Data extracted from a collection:

(* ===== verification/KVEngine.v ===== *)
(** * KVEngine: what the store relies on of SQLite

    The SQLite library is a parameter of the model (class [SQLite]).  This file states
    what its documentation says of the statements KVStore prepares: an abstract view of a
    connection ([View]: the table, the open transaction, the prepared statements with
    their bindings and their phase), the meaning of each statement on it ([evaluate]), the
    rules of [sqlite3_bind], [sqlite3_step], [sqlite3_reset] and [sqlite3_finalize], and the
    class [SQLiteLaws]: a connection that works behaves as its view.  [works] excludes I/O
    errors, a full disk and locks held by other connections.

    A calculus of weakest preconditions over views ([wp]) reasons on the wrappers of
    SQLite.v.  [Toy] is an instance of the library that satisfies the laws; the witnesses
    of KVRefinement.v run on it. *)

From S2P Require Import Prelude.
From S2P Require Import Bytes.
From S2P Require Import TCPServer.
From S2P Require Import SQLite.
From S2P Require Import KVStore.
From stdpp Require Import sorting.

Local Open Scope Z_scope.

(** ** Statements *)

(** The eight statements the store keeps, and those it runs once. *)
Inductive Role : Type := RExists | RGetvalue | RInsert | RDelete | RUpdate | RKeyFilter | RKeyValueFilter | RMetadata.
Inductive Once : Type := OJournal | OCreate | OCase | OOptimize | OBegin | OCommit | ORollback | OVacuum.
Inductive Sql : Type := Prepared (r : Role) | Single (o : Once).

#[export] Instance Role_eq_dec : EqDecision Role.
Proof. solve_decision. Defined.

Definition sql_text (q : Sql) : str :=
  match q with
  | Prepared RExists => sql_exists
  | Prepared RGetvalue => sql_getvalue
  | Prepared RInsert => sql_insert
  | Prepared RDelete => sql_delete
  | Prepared RUpdate => sql_update
  | Prepared RKeyFilter => sql_key_filter
  | Prepared RKeyValueFilter => sql_key_value_filter
  | Prepared RMetadata => sql_metadata
  | Single OJournal => sql_journal
  | Single OCreate => sql_create
  | Single OCase => sql_case
  | Single OOptimize => sql_optimize
  | Single OBegin => sql_begin
  | Single OCommit => lit "COMMIT"
  | Single ORollback => lit "ROLLBACK"
  | Single OVacuum => sql_vacuum
  end.

Definition parameters (q : Sql) : Z :=
  match q with
  | Prepared RInsert | Prepared RUpdate => 2
  | Prepared _ => 1
  | Single _ => 0
  end.

(** ** Values: conversions and comparisons the library documents *)

Class SqlFunctions (double : Type) := {
  as_int : SqlValue double -> Z;
  as_int64 : SqlValue double -> Z;
  as_double : SqlValue double -> double;
  as_text : SqlValue double -> option str;
  as_blob : SqlValue double -> str;
  of_double : double -> SqlValue double;        (** NULL for a NaN *)
  next_count : SqlValue double -> SqlValue double;   (** [updates + 1] *)
  like : bool -> str -> str -> bool;            (** case sensitive, pattern, text *)
  max_length : Z;       (** of a text or blob; a row with a key and a value of it is accepted *)
  as_int_integer : forall z, - 2 ^ 31 <= z < 2 ^ 31 -> as_int (SInteger z) = z;
  as_int64_integer : forall z, as_int64 (SInteger z) = z;
  as_double_float : forall d, as_double (SFloat d) = d;
  as_text_text : forall s, as_text (SText s) = Some s;
  as_blob_blob : forall s, as_blob (SBlob s) = s;
  of_double_cases : forall d, of_double d = SFloat d \/ of_double d = SNull;
  next_count_integer : forall n, - 2 ^ 63 <= n < 2 ^ 63 - 1 -> next_count (SInteger n) = SInteger (n + 1);
  max_length_int : 0 < max_length < 2 ^ 31;
}.

Definition is_null {double} (x : SqlValue double) : bool := match x with SNull => true | _ => false end.

Definition type_code {double} (x : SqlValue double) : Z :=
  match x with
  | SInteger _ => SQLITE_INTEGER
  | SFloat _ => SQLITE_FLOAT
  | SText _ => SQLITE3_TEXT
  | SBlob _ => SQLITE_BLOB
  | SNull => SQLITE_NULL
  end.

(** ** The view of a connection *)

Record Row (double : Type) : Type := mkRow { value : SqlValue double; modified : SqlValue double; updates : SqlValue double }.
Arguments mkRow {double} _ _ _.
Arguments value {double} _.
Arguments modified {double} _.
Arguments updates {double} _.

Abbreviation Table double := (gmap str (Row double)).

(** The database: the table [kvstore] if it exists, what a rollback restores if a
    transaction is open, [sqlite3_changes], and the pragma case_sensitive_like. *)
Record Db (double : Type) : Type := mkDb {
  table : option (Table double);
  saved : option (option (Table double));
  changes : Z;
  case_like : bool;
}.
Arguments mkDb {double} _ _ _ _.
Arguments table {double} _.
Arguments saved {double} _.
Arguments changes {double} _.
Arguments case_like {double} _.

Inductive Phase (double : Type) : Type :=
| Ready
| OnRow (row : list (SqlValue double)) (rest : list (list (SqlValue double)))
| Finished
| Failed (rc : Z).
Arguments Ready {double}.
Arguments OnRow {double} row rest.
Arguments Finished {double}.
Arguments Failed {double} rc.

Record Stmt (double : Type) : Type := mkStmt { kind : Sql; binds : gmap Z (SqlValue double); phase : Phase double }.
Arguments mkStmt {double} _ _ _.
Arguments kind {double} _.
Arguments binds {double} _.
Arguments phase {double} _.

Record View (double : Type) : Type := mkView { db : Db double; stmts : gmap Z (Stmt double) }.
Arguments mkView {double} _ _.
Arguments db {double} _.
Arguments stmts {double} _.

Section Engine.
Context {double : Type} `{SqlFunctions double}.

Definition bound (s : Stmt double) (i : Z) : SqlValue double := default SNull (binds s !! i).

(** ** The meaning of the statements *)

Inductive Evaluation : Type :=
| Rows (rows : list (list (SqlValue double)))
| Changed (d : Db double)
| Refused (rc : Z).

Definition with_table (t : Table double) (n : Z) (d : Db double) : Db double := mkDb (Some t) (saved d) n (case_like d).

Definition matching (sensitive : bool) (pattern : str) (t : Table double) : list str :=
  merge_sort str_le (filter (fun k => like sensitive pattern k = true) (map fst (map_to_list t))).

(** [env]: what the statement takes from outside, the time or the journal mode. *)
Definition eval_role (env : SqlValue double) (r : Role) (arg : Z -> SqlValue double) (t : Table double) (d : Db double) : option Evaluation :=
  match r, arg 1, arg 2 with
  | RExists, SText k, _ => Some (Rows [[SInteger (if t !! k is Some _ then 1 else 0)]])
  | RGetvalue, SText k, _ => Some (Rows (match t !! k with Some x => [[value x]] | None => [] end))
  | RInsert, SText k, x =>
      Some (if t !! k is Some _ then Refused SQLITE_CONSTRAINT
            else if is_null x then Refused SQLITE_CONSTRAINT
            else Changed (with_table (<[k := mkRow x env (SInteger 0)]> t) 1 d))
  | RDelete, SText k, _ =>
      Some (Changed (with_table (delete k t) (if t !! k is Some _ then 1 else 0) d))
  | RUpdate, x, SText k =>
      Some (match t !! k with
            | None => Changed (with_table t 0 d)
            | Some row =>
                if is_null x then Refused SQLITE_CONSTRAINT
                else Changed (with_table (<[k := mkRow x env (next_count (updates row))]> t) 1 d)
            end)
  | RKeyFilter, SText p, _ => Some (Rows (map (fun k => [SText k]) (matching (case_like d) p t)))
  | RKeyValueFilter, SText p, _ =>
      Some (Rows (map (fun k => [SText k; match t !! k with Some x => value x | None => SNull end])
                      (matching (case_like d) p t)))
  | RMetadata, SText k, _ =>
      Some (Rows (match t !! k with Some x => [[modified x; updates x; value x]] | None => [] end))
  | _, _, _ => None
  end.

Definition eval_once (env : SqlValue double) (o : Once) (d : Db double) : Evaluation :=
  match o with
  | OJournal => Rows [[env]]
  | OCreate => Changed (mkDb (Some (default ∅ (table d))) (saved d) (changes d) (case_like d))
  | OCase => Changed (mkDb (table d) (saved d) (changes d) true)
  | OOptimize => Changed d
  | OBegin =>
      match saved d with
      | Some _ => Refused SQLITE_ERROR
      | None => Changed (mkDb (table d) (Some (table d)) (changes d) (case_like d))
      end
  | OCommit =>
      match saved d with
      | Some _ => Changed (mkDb (table d) None (changes d) (case_like d))
      | None => Refused SQLITE_ERROR
      end
  | ORollback =>
      match saved d with
      | Some t => Changed (mkDb t None (changes d) (case_like d))
      | None => Refused SQLITE_ERROR
      end
  | OVacuum => if saved d is Some _ then Refused SQLITE_ERROR else Changed d
  end.

(** [None]: a case these rules do not describe. *)
Definition evaluate (env : SqlValue double) (s : Stmt double) (d : Db double) : option Evaluation :=
  match kind s with
  | Prepared r => match table d with Some t => eval_role env r (bound s) t d | None => None end
  | Single o => Some (eval_once env o d)
  end.

(** ** The rules of prepared statements *)

Definition set_phase (p : Phase double) (s : Stmt double) : Stmt double := mkStmt (kind s) (binds s) p.
Definition set_stmt (h : Z) (s : Stmt double) (v : View double) : View double := mkView (db v) (<[h := s]> (stmts v)).
Definition drop_stmt (h : Z) (v : View double) : View double := mkView (db v) (delete h (stmts v)).
Definition set_db (d : Db double) (v : View double) : View double := mkView d (stmts v).

Definition next_row (rows : list (list (SqlValue double))) : Z * Phase double :=
  match rows with
  | [] => (SQLITE_DONE, Finished)
  | r :: rest => (SQLITE_ROW, OnRow r rest)
  end.

Definition e_step (env : SqlValue double) (h : Z) (s : Stmt double) (v : View double) : option (Z * View double) :=
  match phase s with
  | Ready =>
      match evaluate env s (db v) with
      | Some (Rows rows) => Some (fst (next_row rows), set_stmt h (set_phase (snd (next_row rows)) s) v)
      | Some (Changed d) => Some (SQLITE_DONE, set_db d (set_stmt h (set_phase Finished s) v))
      | Some (Refused rc) => Some (rc, set_stmt h (set_phase (Failed rc) s) v)
      | None => None
      end
  | OnRow _ rest => Some (fst (next_row rest), set_stmt h (set_phase (snd (next_row rest)) s) v)
  | _ => None
  end.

Problem statement —
Please copy the lines above from the line with "Local Open Scope Z_scope." up to and including the line with "OCreate => sql_create", exactly as written and with nothing else.

Problem solution —
Local Open Scope Z_scope.

(** ** Statements *)

(** The eight statements the store keeps, and those it runs once. *)
Inductive Role : Type := RExists | RGetvalue | RInsert | RDelete | RUpdate | RKeyFilter | RKeyValueFilter | RMetadata.
Inductive Once : Type := OJournal | OCreate | OCase | OOptimize | OBegin | OCommit | ORollback | OVacuum.
Inductive Sql : Type := Prepared (r : Role) | Single (o : Once).

#[export] Instance Role_eq_dec : EqDecision Role.
Proof. solve_decision. Defined.

Definition sql_text (q : Sql) : str :=
  match q with
  | Prepared RExists => sql_exists
  | Prepared RGetvalue => sql_getvalue
  | Prepared RInsert => sql_insert
  | Prepared RDelete => sql_delete
  | Prepared RUpdate => sql_update
  | Prepared RKeyFilter => sql_key_filter
  | Prepared RKeyValueFilter => sql_key_value_filter
  | Prepared RMetadata => sql_metadata
  | Single OJournal => sql_journal
  | Single OCreate => sql_create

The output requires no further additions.